Thursday, 3 January 2013

Obama to ease embargo? Don't bank on it


Ideas that President Obama has eased the embargo on Cuba are wide of the mark. Although he has relaxed some travel restrictions to the island, in fact the Obama first term saw an increase of financial pressure on Cuba, not a lessening.
This has been most marked in the avid application of fines on foreign banks who do business on the island. 
Pressed by Washington, recently Switzerland’s fourth-largest bank dropped its business with Cuba, Swiss media has reported.
Zürcher Kantonalbank (ZKB), which is state-owned, had picked up a Cuba portfolio after Swiss banking giants UBS and Crédit Suisse canceled their business with the island seven and five years ago, respectively.
The Obama Administration has increased the financial pressure on Cuba, partly as a side effect of a crackdown on Iran and drug-related money laue Treasndering. Thury Department’s Office of Foreign Assets Control (OFAC) recently issued a record fine of $1.9 billion to Britain’s HSBC over alleged money laundering in Mexico and violations of the U.S. embargo.
ZKB “cannot avoid paying attention to embargoes and blacklists,” a bank spokesman told finance newsletter Inside Paradeplatz. “After prominent competitors bid farewell to the Cuba business long ago, due to the U.S. embargo, Zürcher Kantonalbank is now pulling out of Cuba for the same reason.”
The Kantonalbank move happened just as the U.S. government is investigating the role of Switzerland’s largest banks in tax evasion by U.S. citizens.
UBS in 2004 paid the United States a fine of $140 million, after the bank had swapped old dollar bills for new ones for Cuba-related customers.
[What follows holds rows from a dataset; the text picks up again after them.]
(** The shape shared by the handlers that count what they return. *)
Lemma handle_ranked_run (source : io json) (failure : string) (r : request)
    (listed : json) w :
  source w = ([r], Ok listed) ->
  pump_routes.handle (coins ← source; pump_routes.ranked coins) failure w =
  ([r], if sized listed then pump_routes.Returned (ranked_body listed)
        else pump_routes.HTTPException 500 [Text failure; Cause TypeError]).
Proof.
  intros Hsource. unfold pump_routes.handle, pump_routes.ranked. run_io.
  rewrite Hsource. simpl. rewrite len_sized. unfold ranked_body.
  by destruct (sized listed).
Qed.

Lemma handle_paged_run (source : io json) (failure : string) (r : request)
    (listed : json) (limit offset : Z) w :
  source w = ([r], Ok listed) ->
  pump_routes.handle
    (coins ← source;
     count ← lift (len coins);
     mret (pump_routes.Returned
             {[ "success" := JBool true;
                "data" := coins;
                "count" := JInt (Z.of_nat count);
                "limit" := JInt limit;
                "offset" := JInt offset ]})) failure w =
  ([r], if sized listed then pump_routes.Returned (paged_body listed limit offset)
        else pump_routes.HTTPException 500 [Text failure; Cause TypeError]).
Proof.
  intros Hsource. unfold pump_routes.handle. run_io.
  rewrite Hsource. simpl. rewrite len_sized. unfold paged_body.
  by destruct (sized listed).
Qed.

End Handlers.

(** X3: [get_pump_fun_trending_coins] and [get_pump_fun_new_coins] send the
    client's one request and never raise; they hand on what the client
    returned when it has a length, and the empty list when it has none (a
    200 body such as [{"data": null}]), so their result always has a
    length. *)
Theorem ranking_wrappers_sized (g : market_data.globals) (limit : Z) (w : world) :
  let client := pump_fun_client (market_data.pump g) in
  (exists listed,
     PumpFunMarketData.get_trending_coins client limit w =
       ([coins_request client limit 0 "last_trade_timestamp" "DESC" false],
        Ok listed) /\
     market_data.get_pump_fun_trending_coins g limit w =
       ([coins_request client limit 0 "last_trade_timestamp" "DESC" false],
        Ok (if sized listed then listed else JList []))) /\
  (exists listed,
     PumpFunMarketData.get_new_coins client limit w =
       ([coins_request client limit 0 "created_timestamp" "DESC" false],
        Ok listed) /\
     market_data.get_pump_fun_new_coins g limit w =
       ([coins_request client limit 0 "created_timestamp" "DESC" false],
        Ok (if sized listed then listed else JList []))) /\
  (forall coins,
     result (market_data.get_pump_fun_trending_coins g limit) w = Ok coins \/
     result (market_data.get_pump_fun_new_coins g limit) w = Ok coins ->
     sized coins = true).
Proof.
  intros client.
  destruct (get_coins_list_ok client limit 0 "last_trade_timestamp" "DESC" false w)
    as [trending Htrending].
  destruct (get_coins_list_ok client limit 0 "created_timestamp" "DESC" false w)
    as [new Hnew].
  pose proof (sized_or_empty_run _ _ _ w Htrending) as Hwrapped_trending.
  pose proof (sized_or_empty_run _ _ _ w Hnew) as Hwrapped_new.
  split; [|split].
  - exists trending. split; [exact Htrending|exact Hwrapped_trending].
  - exists new. split; [exact Hnew|exact Hwrapped_new].
  - intros coins. unfold result.
    unfold market_data.get_pump_fun_trending_coins,
      market_data.get_pump_fun_new_coins, PumpFunMarketData.get_trending_coins,
      PumpFunMarketData.get_new_coins.
    fold client. rewrite Hwrapped_trending, Hwrapped_new. simpl.
    intros [[= <-]|[= <-]].
    + by destruct (sized trending) eqn:Hsized.
    + by destruct (sized new) eqn:Hsized.
Qed.

(** X4: the handlers of [/pump/trending] and [/pump/new] never answer with
    an error: whatever the upstream does, they return a dictionary whose
    [data] has a length and whose [count] is that length. *)
Theorem ranking_routes_never_fail (g : market_data.globals) (limit : Z) (w : world) :
  (exists coins,
     result (market_data.get_pump_fun_trending_coins g limit) w = Ok coins /\
     sized coins = true /\
     snd (pump_routes.get_trending g limit w) =
       pump_routes.Returned (ranked_body coins)) /\
  (exists coins,
     result (market_data.get_pump_fun_new_coins g limit) w = Ok coins /\
     sized coins = true /\
     snd (pump_routes.get_new_coins g limit w) =
       pump_routes.Returned (ranked_body coins)).
Proof.
  set (client := pump_fun_client (market_data.pump g)).
  destruct (get_coins_list_ok client limit 0 "last_trade_timestamp" "DESC" false w)
    as [trending Htrending].
  destruct (get_coins_list_ok client limit 0 "created_timestamp" "DESC" false w)
    as [new Hnew].
  assert (Hwrapped_trending :
            market_data.get_pump_fun_trending_coins g limit w =
            ([coins_request client limit 0 "last_trade_timestamp" "DESC" false],
             Ok (if sized trending then trending else JList [])))
    by exact (sized_or_empty_run _ _ _ w Htrending).
  assert (Hwrapped_new :
            market_data.get_pump_fun_new_coins g limit w =
            ([coins_request client limit 0 "created_timestamp" "DESC" false],
             Ok (if sized new then new else JList [])))
    by exact (sized_or_empty_run _ _ _ w Hnew).
  assert (Hsized : forall listed, sized (if sized listed then listed else JList []) = true).
  { intros listed. by destruct (sized listed) eqn:Hlisted. }
  split.
  - exists (if sized trending then trending else JList []).
    split; [unfold result; by rewrite Hwrapped_trending|].
    split; [apply Hsized|].
    unfold pump_routes.get_trending.
    rewrite (handle_ranked_run _ _ _ _ w Hwrapped_trending). simpl.
    by rewrite Hsized.
  - exists (if sized new then new else JList []).
    split; [unfold result; by rewrite Hwrapped_new|].
    split; [apply Hsized|].
    unfold pump_routes.get_new_coins.
    rewrite (handle_ranked_run _ _ _ _ w Hwrapped_new). simpl.
    by rewrite Hsized.
Qed.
Biggest fines of the banking world since 2009

1. $1.9 billion, HSBC, December 2012. Charge: Accused of money laundering activities tied to drug cartels in Mexico, terror-linked groups in Saudi Arabia.
2. $667 million, Standard Chartered, August and December 2012. Charge: Violating U.S. sanctions on transactions with Iran, Burma, Libya and Sudan.
3. $619 million, ING Bank NV, June 2012. Charge: Covering up fund transfers in violation of U.S. sanctions against Cuba, Iran.
4. $536 million, Credit Suisse, December 2009. Charge: Allowing clients in Iran, Libya, Sudan, Myanmar and Cuba to conduct financial transactions.
5. $470 million, Barclays, November 2012. Charge: Rigging electricity market.
6. $450 million, Barclays, June 2012. Charge: Manipulating bank Libor rates.
7. $350 million, Lloyds TSB Group. Charge: Allowing Iranian and Sudanese clients access to the U.S. banking system.
8. $335 million, Bank of America, December 2011. Charge: Racial discrimination in lending rates.
9. $298 million, Barclays, August 2010. Charge: Allowing client payments from Cuba, Sudan.
10. $275 million, JPMorgan Chase, February 2012. Charge: Problems in mortgage servicing business.
11. $233 million, Royal Bank of Scotland, June 2012. Charge: Manipulating bank Libor rates.
12. $207 million, Ally Financial, February 2012. Charge: Problems in mortgage servicing business.